In a new research, tiny leaf beetles that flit among the maple and willow trees have just provided some of the clearest evidence yet, that environmental factors play a major role in the formation of new species.
At Vanderbilt University, graduate student Scott Egan and his adviser Daniel Funk, Associate Professor of Biological Sciences, obtained this new evidence from an experimental study.
Funk has investigated this odd group of leaf beetles for 15 years. In recent years, he and Egan have used Vermont populations that associate with red maples and Bebbs willows, to investigate how divergent ecological habits promote speciation.

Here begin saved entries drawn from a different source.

Lemma publish_range_ready_ok g ep s old_session server_resume :
  runtime_inv g → is_Some (sessions (g_range g) !! s) →
  (∀ old, quiet old g → old_session = Some old → server_resume = true) →
  handled g (publish_range_ready net g ep s old_session server_resume).
Proof.
  intros Hg Hs Hq. unfold publish_range_ready. destruct (net_live net s); cbn [negb].
  2: { destruct (forget_keeps g s Hg) as (g' & -> & _ & K). cbn [mbind outcome_bind].
       apply handled_intro; [done|by intros ? []]. }
  pose proof (keeps_publish g s Hs) as Kp. destruct server_resume.
  2: { apply published_ok; [done|exact Kp|]. intros old Q ->. by specialize (Hq old Q eq_refl). }
  destruct old_session as [o|]; [|apply handled_intro; [done|by intros ? []]].
  destruct (decide (o ∈ revoked_inflight (g_resume g) ∨ _)) as [Hd|Hd].
  - set (g1 := g <| g_resume ::= _ |>).
    assert (Kl : keeps g g1) by (apply (keeps_landed g _ o); reflexivity).
    destruct (close_and_forget_ok g1 s ErrorCode.Cancelled (proj1 (Kl Hg))) as (g' & E & _ & K).
    rewrite E. cbn [mbind outcome_bind]. apply handled_intro; [by etrans|by intros ? []].
  - apply Decidable.not_or in Hd as [Hd Hi]. apply (published_ok _ _ _ _ (Some o)); [done| |].
    + etrans; [exact Kp|]. etrans; [|apply (keeps_metrics (λ m, m <| sessions_resumed ::= fetch_add 1 |>))].
      set (g1 := g <| g_admission ::= _ |>).
      apply (keeps_landed g1 (g_resume g1 <| inflight_server ::= delete o |>) o); try reflexivity.
      intros x Hx. apply elem_of_difference. split; [exact Hx|]. intros ->%elem_of_singleton. by apply Hd.
    + intros old Q [= ->]. apply Hi. rewrite (qt_inflight _ _ Q). done.
Qed.

Lemma send_range_control_keeps g s payload : keeps g (send_range_control net g s payload).2.
Proof.
  unfold send_range_control. destruct (Envelope.encode_control _ _ _); [apply keeps_log|done].
Qed.
Lemma send_range_control_range g s payload : g_range (send_range_control net g s payload).2 = g_range g.
Proof. unfold send_range_control. by destruct (Envelope.encode_control _ _ _). Qed.

(** A send whose failure other than backpressure is the result. *)
Lemma sent_or_blocked g g1 (e : RnetError) :
  keeps g g1 → handled g (if would_block e then Done (Ok None, g1) else Done (Err e, g1)).
Proof. intros K. destruct (would_block e); (apply handled_intro; [done|by intros ? []]). Qed.

(** Readiness, then publication. *)
Lemma ready_published g ep s x p server_resume :
  runtime_inv g → sessions (g_range g) !! s = Some x → Phase.is_server p = Phase.is_server (rs_phase x) →
  server_resume = (if Phase.is_server p then rs_server_resume x else false) →
  handled g (publish_range_ready net (g <| g_range ::= λ r, make_ready r s p |>) ep s (rs_old_session x) server_resume).
Proof.
  intros Hg Hx Hp Hr. set (g1 := g <| g_range ::= _ |>).
  assert (K : keeps g g1) by (eapply keeps_make_ready; [apply Hg|done|done]).
  assert (Hs : sessions (g_range g1) = <[s := x <| rs_phase := p |> <| rs_buffered_bytes := 0 |> <| rs_buffered := [] |>]>
    (sessions (g_range g))) by (by apply make_ready_session).
  eapply keeps_handled; [done|exact K|]. apply publish_range_ready_ok; [by apply K|rewrite Hs, lookup_insert_eq; eauto|].
  intros old Q E. destruct (qt_taken _ _ Q s _ ltac:(rewrite Hs; apply lookup_insert_eq) E) as [Q1 Q2].
  cbn in Q1, Q2. by rewrite Hr, Q2.
Qed.

Lemma handle_range_control_ok g event payload :
  runtime_inv g → handled g (handle_range_control net now g event payload).
Proof.
  intros Hg. unfold handle_range_control. set (s := ev_session event).
  destruct (parse_control payload) as [c|]; [|apply handled_intro; [done|by intros ? []]].
  destruct (sessions (g_range g) !! s) as [st|] eqn:Hst; [|apply handled_intro; [done|by intros ? []]].
  destruct (negotiate st (ev_endpoint event) now c) as [[re st']|] eqn:En;
    [|apply handled_intro; [done|by intros ? []]].
  destruct (negotiate_spec _ _ _ _ _ _ En) as (B1 & B2 & B3 & B4 & Hre).
  set (g1 := g <| g_range ::= _ |>).
  assert (Hst1 : sessions (g_range g1) !! s = Some st') by apply lookup_insert_eq.
  assert (K1 : re ≠ Publish → keeps g g1).
  { intros Hne.
    assert (Hph : (Phase.is_ready (rs_phase st') = true → Phase.is_ready (rs_phase st) = true) ∧
      Phase.is_server (rs_phase st') = Phase.is_server (rs_phase st)).
    { destruct re; [by destruct Hre as [-> ->]|by destruct Hre as [-> _]|done|by rewrite Hre]. }
    by eapply keeps_session; [apply Hg|exact Hst|..]; try apply Hph. }
  destruct re as [ack|was_ready rdy| |].
  - specialize (K1 ltac:(done)). pose proof (send_range_control_keeps g1 s ack) as K2.
    destruct (send_range_control net g1 s ack) as [[|e] g2];
      [apply handled_intro; [by etrans|by intros ? []]|apply sent_or_blocked; by etrans].
  - specialize (K1 ltac:(done)). pose proof (send_range_control_keeps g1 s rdy) as K2.
    pose proof (send_range_control_range g1 s rdy) as Er.
    destruct (send_range_control net g1 s rdy) as [[|e] g2]; [|apply sent_or_blocked; by etrans].
    destruct was_ready; [apply handled_intro; [by etrans|by intros ? []]|]. cbn in Er, K2.
    eapply (keeps_handled g g2); [done|by etrans|]. apply (ready_published g2 _ s st' Phase.ServerReady); [by apply K2, K1|by rewrite Er| |done].
    by destruct Hre as (-> & _ & ->).
  - destruct Hre as [-> Hp]. clear K1.
    change (g1 <| g_range ::= _ |>) with
      (g <| g_range := complete_buffered (g_range g <| sessions ::= <[s := st <| rs_phase := Phase.ClientReady |>]> |>) s |>).
    rewrite (make_ready_insert _ _ _ _ Hst).
    apply (ready_published g _ s st Phase.ClientReady); [done|exact Hst|by rewrite Hp|done].
  - apply handled_intro; [by apply K1|by intros ? []].
Qed.

(** *** Heartbeats, clocks and data only touch sessions that are tracked *)

Lemma set_existing_dom {A} (m : gmap Z A) s x y : m !! s = Some x → dom (<[s := y]> m) ⊆ dom m.
Proof. intros Hx. rewrite dom_insert_L. apply elem_of_dom_2 in Hx. set_solver. Qed.

Lemma heartbeat_event_dom send r s d q n udp kcp :
  let r' := (Heartbeat.handle_heartbeat_event send r s d q n udp kcp).2 in
  dom (trackers r') ⊆ dom (trackers r) ∧ heartbeat_interval r' = heartbeat_interval r ∧
  heartbeat_timeout r' = heartbeat_timeout r.
Proof.
  unfold Heartbeat.handle_heartbeat_event, handle_probe, handle_ack, set_tracker.
  destruct (Envelope.decode d _) as [[?|[] payload]|]; cbn -[dom]; try done.
  destruct (HeartbeatWire.decode_heartbeat payload) as [[[] ch]|]; cbn -[dom]; try done.
  - destruct (trackers r !! s) as [t|] eqn:Ht; [|done].
    destruct (admit_probe t q) as [[] t']; cbn -[dom]; [|done].
    destruct (HeartbeatWire.encode_heartbeat _ _); cbn -[dom]; [destruct (send s _); cbn -[dom]|];
      split_and!; try done; by eapply set_existing_dom.
  - destruct (trackers r !! s) as [t|] eqn:Ht; [|done].
    destruct (accept_ack t ch q n) as [[x|] t']; cbn -[dom network_quality]; [|done].
    destruct (network_quality _ s udp kcp) as [[q'|]|]; cbn -[dom]; [|split_and!; try done; by eapply set_existing_dom..].
    destruct (quality_changed t' _) as [b t'']. cbn -[dom]. split_and!; try done.
    rewrite insert_insert_eq. by eapply set_existing_dom.
Qed.

Lemma clock_event_dom send rdy r s payload q n :
  dom (cr_trackers (ClockSync.handle_clock_sync_event send rdy r s payload q n).2) ⊆ dom (cr_trackers r).
Proof.
  unfold ClockSync.handle_clock_sync_event. repeat case_match; cbn -[dom]; try done; by eapply set_existing_dom.
Qed.

Lemma keeps_log_sent s l : ∀ g, keeps g (log_sent s l g).
Proof.
  induction l as [|e l IH]; intros g; [done|]. cbn. etrans; [apply keeps_log|]. apply IH.
Qed.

Their past observations have suggested that such "maple leaf beetles" and "willow leaf beetles" may be in the process of dividing into two new species: Each prefers to feed and lay eggs on their own "host plant," where they grow and survive best.
Although there is some intermixing, the beetles show a decided preference for mates from the same host.
While maple and willow beetles are visually indistinguishable, the current degree of their divergence is highlighted by the willow beetles' willingness to starve to death rather than feed on the maple leaves readily consumed by their maple beetle cousins.
This research has established these inconspicuous beetles as an important example of how ecological factors contribute to evolutionary divergence and the origin of Earth's millions of species.
"Without this process, life would not have the incredible number and variety of species that we take for granted," said Funk.
The new study goes beyond past investigations by showing that the hybrid offspring produced by mating these beetle types with each other in the lab grow faster than their willow parent but slower than their maple parent when raised on maple leaves, and faster than their maple parent but slower than their willow parent when raised on willow leaves.
Evolutionary biologists consider growth rate as a measure of survivability or fitness.
So, the hybrids' lower fitness reduces opportunities for genetic exchange between beetle types by way of mating between surviving hybrids and the maple and willow beetles themselves.
As a result, it promotes the "reproductive isolation" that pushes the two groups toward becoming distinct species.
This reflects the true power of natural selection, which has driven these beetles to become so intimately adapted to their host plant environment, promoting their speciation along the way.
"It's not a coincidence that plant-feeding insects are among the most ecologically specialized and the most species-rich groups on the planet," said Funk.